A honra objetiva corresponde à reputação do indivíduo no meio social e à percepção que os outros têm de seus atributos.
A honra subjetiva se refere ao sentimento de autoestima e dignidade que a pessoa tem de si mesma.
A violação da honra pode configurar tanto um ilícito civil, passível de indenização por danos morais, quanto um ilícito penal, tipificado nos crimes de calúnia, difamação e injúria.
Direito à privacidade e à intimidade
Embora próximos, os conceitos de privacidade e intimidade não são idênticos.
A intimidade representa a esfera mais secreta e interna da vida de uma pessoa, seus pensamentos, segredos e relações mais próximas.
A privacidade é um círculo mais amplo, que abrange aspectos da vida pessoal e familiar que o indivíduo deseja manter longe do conhecimento público.
A Constituição Federal, como já vimos, garante a inviolabilidade da intimidade e da vida privada.
A proteção se materializa no sigilo de correspondência, de dados e de comunicações telefônicas, exceto por ordem judicial.
Proteção da voz e dos escritos
A voz humana é um atributo identificador da personalidade e sua captação e divulgação sem autorização podem configurar violação.
Da mesma forma, os escritos pessoais, como cartas e diários, são protegidos pelo direito à privacidade e ao segredo.
De acordo com o Código Civil a vida privada da pessoa é inviolável, e o juiz, a requerimento do interessado, deve adotar as providências necessárias para impedir ou fazer cessar qualquer ato que seja contrário a esta norma.
Princípio da personalidade direito penal
No âmbito do Direito Penal, a proteção da pessoa se manifesta através do Princípio da Pessoalidade da Pena, também conhecido como Princípio da Intranscendência. Ele estabelece que a sanção penal não pode ultrapassar a pessoa do condenado.
Este princípio também está previsto no Artigo 5º, porém no inciso XLV, da Constituição Federal:
Art. 5º, XLV. “Nenhuma pena passará da pessoa do condenado, podendo a obrigação de reparar o dano e a decretação do perdimento de bens ser, nos termos da lei, estendidas aos sucessores e contra eles executadas, até o limite do valor do patrimônio transferido”.
Isso quer dizer que a pena privativa de liberdade, a restritiva de direitos ou a multa, devem ser de cumprimento exclusivo do autor do delito. E, em caso de morte do agente, a punibilidade se extingue.
Mas há uma ressalva importante: os efeitos civis da condenação, como a obrigação de reparar o dano causado pelo crime, possuem natureza patrimonial.
Por isso, essa obrigação pode ser transmitida aos herdeiros do condenado, e a execução fica limitada às forças da herança.

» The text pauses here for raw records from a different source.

(** Equal hashes: equal cells, or a collision. *)
Lemma cell_hash_binding `{Crypto} c c' :
  Cell_wf c → Cell_wf c' → cell_hash c = cell_hash c' → c = c' ∨ sha256_collision.
Proof.
  intros Hc Hc'. rewrite !cell_hash_layout.
  intros [Heq|?]%domain_hash_binding; [left|by right].
  pose proof (Cell_from_bytes_layout 0 c [] Hc ltac:(lia)) as H1.
  pose proof (Cell_from_bytes_layout 0 c' [] Hc' ltac:(lia)) as H2.
  rewrite Heq in H1. congruence.
Qed.

(** A cell is read exactly from its layout - descriptor, at most 128 data
    bytes, at most four 32-byte references - followed by anything, and the count
    of bytes consumed is the layout's; the four high descriptor bits are ignored.
    Encodings decode to themselves, no input aborts, and the representation hash
    identifies a cell up to SHA-256 collisions. *)
Theorem cell_decoding `{Crypto} bs c c' n :
  (Cell_from_bytes bs = Ok (c, n) ↔ Cell_wf c ∧ ∃ hi rest,
     0 ≤ hi < 16 ∧ bs = cell_layout hi c ++ rest ∧ n = len (cell_layout hi c)) ∧
  (Cell_wf c → Cell_from_bytes (Cell_to_bytes c) = Ok (c, len (Cell_to_bytes c))) ∧
  Cell_from_bytes bs ≠ Panic ∧
  (Cell_wf c → Cell_wf c' → cell_hash c = cell_hash c' → c = c' ∨ sha256_collision).
Proof.
  split_and!; [apply Cell_from_bytes_Ok| |apply Cell_from_bytes_safe|apply cell_hash_binding].
  intros Hc. rewrite Cell_to_bytes_layout by done.
  rewrite <-(app_nil_r (cell_layout 0 c)) at 1. by apply Cell_from_bytes_layout.
Qed.
(** ** Histories of transitions *)

(** The logical time of a state that has one *)
Definition state_lt (s : AccountState) : option Z :=
  match s with
  | Active _ lt _ _ _ | Frozen _ lt _ => Some lt
  | Uninitialized | Destroyed => None
  end.

(** Transitions accepted one after the other: next state, logical time, delta *)
Fixpoint run_history (s : AccountState) (l : list (AccountState * Z * Z)) :
    result StateModelError AccountState :=
  match l with
  | [] => Ok s
  | (next, new_lt, delta) :: l =>
      let? _ := validate_transition_with_delta s next new_lt delta in
      run_history next l
  end.

Lemma validate_transition_live s next lt u :
  validate_transition s next lt = Ok u →
  s ≠ Destroyed ∧ (s ≠ Uninitialized → next ≠ Uninitialized) ∧
  (∀ b, state_lt next = Some b → b = lt) ∧
  (∀ a b, state_lt s = Some a → state_lt next = Some b → a < b).
Proof.
  unfold validate_transition, check_lt. intros H.
  destruct s, next; try done; cbn in *; res_inv; bool_to_prop; split_and!; intros;
    simplify_eq; done || lia.
Qed.

Lemma delta_step s next lt d u :
  validate_transition_with_delta s next lt d = Ok u →
  validate_transition s next lt = Ok tt ∧
  (d < 0 → - d ≤ balance_nanos s) ∧
  (is_Some (state_lt next) → balance_nanos next < u128_max →
     balance_nanos next = balance_nanos s + d).
Proof.
  unfold validate_transition_with_delta. intros H.
  apply rbind_Ok in H as ([] & Hv & H). split; [done|].
  destruct (_ && _) eqn:Hg in H; [done|].
  assert (d < 0 → - d ≤ balance_nanos s) as Hd.
  { intros. apply andb_false_iff in Hg as [?|?]; bool_to_prop; lia. }
  split; [done|]. apply rbind_Ok in H as (e & He & H).
  assert (e < u128_max → e = balance_nanos s + d) as Hcase.
  { unfold u128_max. destruct (Z.leb_spec 0 d).
    - simplify_eq. unfold saturating_add_u. lia.
    - unfold sub_u in He. destruct (checked_sub_u _ _) eqn:Hc; [|done]. simpl in He.
      apply checked_sub_u_Some in Hc. simplify_eq. lia. }
  intros [b Hb] Hmax. destruct next; try done; cbn [balance_nanos] in *; res_inv; bool_to_prop;
    subst; auto.
Qed.

Lemma validate_with_delta_safe s next lt d :
  safe (validate_transition_with_delta s next lt d).
Proof.
  unfold validate_transition_with_delta.
  safe_step; [unfold validate_transition, check_lt; destruct s, next; auto with res|].
  cbv zeta. destruct (_ && _) eqn:Hg; [done|].
  apply rbind_safe; [|intros; destruct next; auto with res].
  destruct (Z.leb_spec 0 d); [done|]. apply andb_false_iff in Hg as [?|?]; bool_to_prop; [lia|].
  unfold sub_u, checked_sub_u. by rewrite (proj2 (Z.leb_le _ _)) by lia.
Qed.

(** The sum of the balance changes of a history *)
Definition total_delta (l : list (AccountState * Z * Z)) : Z :=
  foldr (λ '(_, _, d) acc, d + acc) 0 l.

(** C17: along any accepted history of transitions, a destroyed account never
    changes again and an account never becomes uninitialised; logical times
    strictly increase from each live state to every later one; and between
    two live states whose run stays below the [u128] maximum, the balance moves by
    exactly the sum of the deltas. No history aborts. *)
Theorem account_history s l s' :
  run_history s l ≠ Panic ∧
  (run_history s l = Ok s' →
    (s = Destroyed → l = []) ∧
    (s ≠ Uninitialized → s' ≠ Uninitialized) ∧
    (∀ a b, l ≠ [] → state_lt s = Some a → state_lt s' = Some b → a < b) ∧
    (is_Some (state_lt s) → is_Some (state_lt s') →
     Forall (λ '(next, _, _), balance_nanos next < u128_max) l →
     balance_nanos s' = balance_nanos s + total_delta l)).
Proof.
  split.
  { revert s. induction l as [|[[next lt] d] l IH]; intros s; [done|]. cbn [run_history].
    apply rbind_safe; [apply validate_with_delta_safe|intros; apply IH]. }
  revert s. induction l as [|[[next lt] d] l IH]; intros s H; cbn [run_history] in H.
  { simplify_eq. split_and!; try done. intros. cbn. lia. }
  apply rbind_Ok in H as ([] & Hstep & H). pose proof H as Hrun.
  apply IH in H as (Hdes & Hun & Hlt & Hbal).
  apply delta_step in Hstep as (Hv & _ & Hd).
  apply validate_transition_live in Hv as (Hs & Hnu & Hnl & Hmono).
  assert (is_Some (state_lt s) → is_Some (state_lt s') → is_Some (state_lt next)) as Hlive.
  { intros Hls Hls'. destruct next; [|by eexists..|].
    - exfalso. apply Hnu; [|done]. intros ->. by destruct Hls.
    - rewrite (Hdes eq_refl) in Hrun. cbn in Hrun. simplify_eq. by destruct Hls'. }
  split_and!.
  - done.
  - auto.
  - intros a b _ Ha Hb. destruct (Hlive ltac:(eauto) ltac:(eauto)) as [c Hc].
    specialize (Hmono a c Ha Hc). destruct l as [|p l].
    + cbn in Hrun. simplify_eq. congruence.
    + specialize (Hlt c b ltac:(done) Hc Hb). lia.
  - intros Hls Hls' [Hmax Hall]%Forall_cons. pose proof (Hlive Hls Hls') as Hln.
    rewrite (Hbal Hln Hls' Hall), (Hd Hln Hmax). cbn. fold (total_delta l). lia.
Qed.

Os sucessores respondem pela dívida apenas com os bens recebidos, sem que seu patrimônio pessoal seja atingido.
Características do direito da personalidade
Os direitos da personalidade possuem traços que os separam das demais categorias de direitos subjetivos. Suas características definem o regime jurídico a que estão submetidos.

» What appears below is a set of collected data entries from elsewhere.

Lemma key_bit_clear_Ok d it :
  0 ≤ d < 256 → len it.1 = 32 → key_bit_clear d it = Ok (negb (account_bit it.1 d)).
Proof.
  intros Hd Hl. unfold key_bit_clear, account_bit.
  pose proof (Z.div_mod d 8 ltac:(lia)) as Hdm. pose proof (Z.mod_pos_bound d 8 ltac:(lia)).
  assert (0 ≤ d / 8 < 32) as Hq by (split; [apply Z.div_pos|apply Z.div_lt_upper_bound]; lia).
  destruct (split_at_len it.1 (d / 8)) as (a & r & Hit & Ha); [lia|]. rewrite Hit in *.
  rewrite len_app in Hl.
  destruct (split_at_len r 1) as (b1 & c & -> & Hb); [lia|].
  destruct (len_1_inv b1 Hb) as [b ->]. autorewrite with len in Hl.
  assert (index (E:=StateModelError) (a ++ [b] ++ c) (d / 8) = Ok b) as ->.
  { unfold index. rewrite (proj2 (Z.leb_le _ _)) by lia. rewrite <-Ha, to_nat_len.
    by rewrite lookup_app_r, Nat.sub_diag by lia. }
  cbn [rbind]. f_equal. rewrite land_pow2_zero by lia. f_equal.
  replace (255 - d) with (8 * len c + (7 - d mod 8)) by lia.
  rewrite be_val_testbit by lia. done.
Qed.

Definition clear_items (d : Z) (l : list item) : list item :=
  filter (λ it, account_bit it.1 d = false) l.
Definition set_items (d : Z) (l : list item) : list item :=
  filter (λ it, account_bit it.1 d = true) l.

Lemma partition_key d l :
  0 ≤ d < 256 → Forall (λ it : item, len it.1 = 32) l →
  partitionM (key_bit_clear d) l = Ok (clear_items d l, set_items d l).
Proof.
  intros Hd. induction 1 as [|it l Hit _ IH]; [done|]. cbn [partitionM].
  rewrite key_bit_clear_Ok by done. cbn [rbind]. rewrite IH. cbn [rbind].
  unfold clear_items, set_items. rewrite !filter_cons.
  by destruct (account_bit it.1 d).
Qed.

(** ** The cells of a tree, without the map and the errors *)

Section shape.
Context {C : Crypto}.

Definition empty_cell : Cell :=
  {| data_bytes := String.list_byte_of_string "EMPTY_SUBTREE"; cell_refs := []; is_special := false |}.
Definition value_cell (v : bytes) : Cell :=
  {| data_bytes := v; cell_refs := []; is_special := false |}.
Definition leaf_cell (k v : bytes) : Cell :=
  {| data_bytes := k; cell_refs := [cell_hash (value_cell v)]; is_special := false |}.
Definition branch_cell (l r : Cell) : Cell :=
  {| data_bytes := []; cell_refs := [cell_hash l; cell_hash r]; is_special := false |}.

(** The root cell of a subtree with [n] key bits left *)
Fixpoint trie_cell (n : nat) (items : list item) : Cell :=
  match items with
  | [] => empty_cell
  | [(k, v)] => leaf_cell k v
  | (k, v) :: _ =>
      match n with
      | O => leaf_cell k v
      | S n' =>
          let d := 256 - Z.of_nat n in
          branch_cell (trie_cell n' (clear_items d items)) (trie_cell n' (set_items d items))
      end
  end.

(** Keys are 32 bytes and every value fits one chunk. *)
Definition items_ok (l : list item) : Prop :=
  Forall (λ it : item, len it.1 = 32 ∧ 0 < len it.2 ≤ 128) l.

Lemma items_ok_filter (P : item → Prop) `{!∀ x, Decision (P x)} l :
  items_ok l → items_ok (filter P l).
Proof. unfold items_ok. rewrite !Forall_forall. intros Hf x [_ Hx]%list_elem_of_filter. auto. Qed.

Lemma chunks_one v : 0 < len v ≤ 128 → chunks 128 v = [v].
Proof.
  unfold chunks, len. intros Hv. destruct v as [|b v]; [simpl in Hv; lia|].
  cbn [length chunks_fuel]. rewrite take_ge, drop_ge by (simpl in *; lia).
  by destruct (length v).
Qed.

Lemma Cell_new_Ok data refs :
  len data ≤ 128 → len refs ≤ 4 →
  Cell_new data refs = Ok {| data_bytes := data; cell_refs := refs; is_special := false |}.
Proof. intros. unfold Cell_new. by apply new_with_special_Ok. Qed.

Lemma store_cell_valid c m :
  Cell_wf c → cells_valid m → cells_valid (store_cell c m) ∧ store_cell c m !! cell_hash c = Some c.
Proof.
  intros Hc Hm. unfold store_cell. split; [by apply map_Forall_insert_2|apply lookup_insert_eq].
Qed.

Context {L : CryptoLaws C}.

Lemma cell_hash_len c : len (cell_hash c) = 32.
Proof. rewrite cell_hash_layout. apply len_domain_hash. Qed.

Lemma empty_cell_wf : Cell_wf empty_cell.
Proof. unfold Cell_wf, empty_cell. cbn [data_bytes cell_refs]. refine (conj _ (conj _ _)); done. Qed.
Lemma value_cell_wf v : len v ≤ 128 → Cell_wf (value_cell v).
Proof. unfold Cell_wf, value_cell. cbn [data_bytes cell_refs]. intros. refine (conj _ (conj _ _)); done. Qed.
Lemma leaf_cell_wf k v : len k = 32 → Cell_wf (leaf_cell k v).
Proof.
  unfold Cell_wf, leaf_cell. cbn [data_bytes cell_refs]. intros ->.
  refine (conj _ (conj _ _)); [done|done|]. repeat constructor; apply cell_hash_len.
Qed.
Lemma branch_cell_wf l r : Cell_wf (branch_cell l r).
Proof.
  unfold Cell_wf, branch_cell. cbn [data_bytes cell_refs].
  refine (conj _ (conj _ _)); [done|done|]. repeat constructor; apply cell_hash_len.
Qed.

Lemma trie_cell_wf n : ∀ items, items_ok items → Cell_wf (trie_cell n items).
Proof.
  intros items Hok. destruct n as [|n], items as [|[k v] [|it items]]; cbn [trie_cell];
    auto using empty_cell_wf, branch_cell_wf;
    apply Forall_inv in Hok as [Hk _]; by apply leaf_cell_wf.
Qed.

(** The code computes exactly these cells and stores them under their hashes. *)
Lemma build_trie_cells_spec n : ∀ fuel items m,
  (n < fuel)%nat → (n ≤ 256)%nat → items_ok items → cells_valid m →
  ∃ m', build_trie_cells fuel items (256 - Z.of_nat n) m = Ok (trie_cell n items, m') ∧
        cells_valid m' ∧ m' !! cell_hash (trie_cell n items) = Some (trie_cell n items).
Proof.
  assert (∀ fuel k v its d m, (len ((k, v) :: its) =? 1) || (256 <=? d) = true →
    items_ok ((k, v) :: its) → cells_valid m →
    ∃ m', build_trie_cells (S fuel) ((k, v) :: its) d m = Ok (leaf_cell k v, m') ∧
      cells_valid m' ∧ m' !! cell_hash (leaf_cell k v) = Some (leaf_cell k v)) as Hleaf.
  { intros fuel k v its d m Hc Hok Hm. apply Forall_inv in Hok as [Hk Hv]. cbn [fst snd] in *.
    cbn [build_trie_cells]. rewrite Hc, chunks_one by lia. cbn [foldM store_chunk].
    rewrite Cell_new_Ok by (done || lia). cbn [rbind app].
    rewrite Cell_new_Ok by (done || lia). cbn [rbind].
    eexists. split; [done|]. apply store_cell_valid; [by apply leaf_cell_wf|].
    apply store_cell_valid; [apply value_cell_wf; lia|done]. }
  induction n as [|n IH]; intros fuel items m Hf Hn Hok Hm; destruct fuel as [|fuel]; try lia;
    (destruct items as [|[k v] its];
      [eexists; split; [done|]; apply store_cell_valid; [apply empty_cell_wf|done]|]).
  { assert (trie_cell 0 ((k, v) :: its) = leaf_cell k v) as -> by by destruct its.
    apply Hleaf; [|done..]. by rewrite orb_true_r. }
  destruct its as [|it its]; [by apply Hleaf|].
  set (items := (k, v) :: it :: its) in *. set (d := 256 - Z.of_nat (S n)).
  assert (Forall (λ it : item, len it.1 = 32) items) as Hlen
    by (eapply Forall_impl; [exact Hok|]; by intros ? []).
  destruct (IH fuel (clear_items d items) m) as (m1 & Hl & Hm1 & _);
    [lia|lia|by apply items_ok_filter|done|].
  destruct (IH fuel (set_items d items) m1) as (m2 & Hr & Hm2 & _);
    [lia|lia|by apply items_ok_filter|done|].
  change (trie_cell (S n) items) with
    (branch_cell (trie_cell n (clear_items d items)) (trie_cell n (set_items d items))).
  eexists. split; [|apply store_cell_valid; [apply branch_cell_wf|exact Hm2]].
  assert ((len items =? 1) || (256 <=? d) = false) as Hc.
  { apply orb_false_iff. unfold items, d. rewrite !len_cons. pose proof (len_nonneg its).
    split; [apply Z.eqb_neq|apply Z.leb_gt]; lia. }
  unfold items at 1. cbn [build_trie_cells]. fold items. rewrite Hc.
  rewrite partition_key by (done || unfold d; lia). cbn [rbind].
  replace (d + 1) with (256 - Z.of_nat n) by (unfold d; lia).
  rewrite Hl. cbn [rbind]. rewrite Hr. cbn [rbind]. done.
Qed.

(** *** The root hash fixes the items *)

(** Distinct keys that agree on their first [d] bits *)
Definition items_at (d : Z) (l : list item) : Prop :=
  items_ok l ∧ NoDup l.*1 ∧
  ∀ x y i, x ∈ l → y ∈ l → 0 ≤ i < d → account_bit x.1 i = account_bit y.1 i.

Lemma NoDup_fst_filter (P : item → Prop) `{!∀ x, Decision (P x)} (l : list item) :
  NoDup l.*1 → NoDup (filter P l).*1.
Proof.
  induction l as [|x l IH]; [done|]. cbn [fmap list_fmap]. intros [Hx Hnd]%NoDup_cons.
  rewrite filter_cons. case_decide; [|auto]. cbn [fmap list_fmap]. apply NoDup_cons.
  split; [|auto]. intros (y & Hxy & Hy)%list_elem_of_fmap. apply Hx.
  apply list_elem_of_fmap. exists y. split; [done|]. by apply list_elem_of_filter in Hy as [_ ?].
Qed.

Lemma items_at_filter d b l :
  items_at d l → items_at (d + 1) (filter (λ it : item, account_bit it.1 d = b) l).
Proof.
  intros (Hok & Hnd & Hbits).
  split; [by apply items_ok_filter|split; [by apply NoDup_fst_filter|]].
  intros x y i [Hx Hxl]%list_elem_of_filter [Hy Hyl]%list_elem_of_filter Hi.
  destruct (decide (i = d)) as [->|]; [congruence|]. apply Hbits; done || lia.
Qed.

Lemma account_bits_eq a b :
  len a = 32 → len b = 32 → (∀ i, 0 ≤ i < 256 → account_bit a i = account_bit b i) → a = b.
Proof.
  intros Ha Hb H. rewrite <-(be_bytes_be_val a), <-(be_bytes_be_val b).
  pose proof (be_val_bound a). pose proof (be_val_bound b).
  assert (be_val a = be_val b) as ->; [|f_equal; unfold len in *; lia].
  assert (in_u 256 (be_val a)) by (unfold in_u; rewrite Ha in *; done).
  assert (in_u 256 (be_val b)) by (unfold in_u; rewrite Hb in *; done).
  apply Z.bits_inj'. intros i Hi. destruct (Z.lt_ge_cases i 256).
  - specialize (H (255 - i) ltac:(lia)). unfold account_bit in H.
    by replace (255 - (255 - i)) with i in H by lia.
  - rewrite !(testbit_high 256) by (done || lia). done.
Qed.

(** With all 256 bits equal there is at most one item. *)
Lemma items_at_256 x y l : items_at 256 (x :: y :: l) → False.
Proof.
  intros (Hok & Hnd & Hbits). assert (x.1 = y.1) as Heq.
  { apply account_bits_eq; [..|intros; apply Hbits; [constructor|constructor 2; constructor|lia]].
    - by apply Forall_inv in Hok as [? _].
    - by apply Forall_inv_tail, Forall_inv in Hok as [? _]. }
  cbn [fmap list_fmap] in Hnd. apply NoDup_cons in Hnd as [Hx _]. apply Hx. rewrite Heq. by constructor.
Qed.

Lemma elem_of_split_bit (x : item) d (l : list item) :
  x ∈ l ↔ x ∈ clear_items d l ∨ x ∈ set_items d l.
Proof.
  unfold clear_items, set_items. rewrite !list_elem_of_filter. destruct (account_bit x.1 d); naive_solver.
Qed.

Lemma data_len_empty : len (data_bytes empty_cell) = 13.
Proof. done. Qed.
Lemma data_len_leaf k v : len (data_bytes (leaf_cell k v)) = len k.
Proof. done. Qed.
Lemma data_len_branch l r : len (data_bytes (branch_cell l r)) = 0.
Proof. done. Qed.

Inatos: são inerentes à condição humana. A pessoa os adquire ao nascer com vida, independentemente de qualquer ato ou manifestação de vontade.
Absolutos: são erga omnes, ou seja, contra todos. A sociedade e o Estado têm o dever geral de abstenção, de não violar essas prerrogativas.
Intransmissíveis: não podem ser transferidos a outra pessoa, seja por ato inter vivos (doação) ou causa mortis (herança). A tutela de certos direitos do falecido pode ser exercida por seus sucessores, mas o direito em si não é transmitido.
Irrenunciáveis: o titular não pode renunciar a eles de forma geral e permanente. São admitidas apenas limitações voluntárias específicas e temporárias, como a autorização para uso da imagem em uma campanha publicitária.
Imprescritíveis: não se extinguem pelo não uso ao longo do tempo. Uma pessoa não perde o direito à honra ou ao nome por deixar de defendê-lo em alguma situação específica. Já a pretensão de reparação por sua violação está sujeita a prazo prescricional.
Impenhoráveis: não podem ser penhorados para o pagamento de dívidas, por não integrarem o patrimônio do devedor.
Vitalícios: acompanham a pessoa durante toda a sua vida. Extinguem-se, em regra, com a morte do titular. A proteção, contudo, pode se estender para tutelar a memória, a honra ou a imagem do falecido.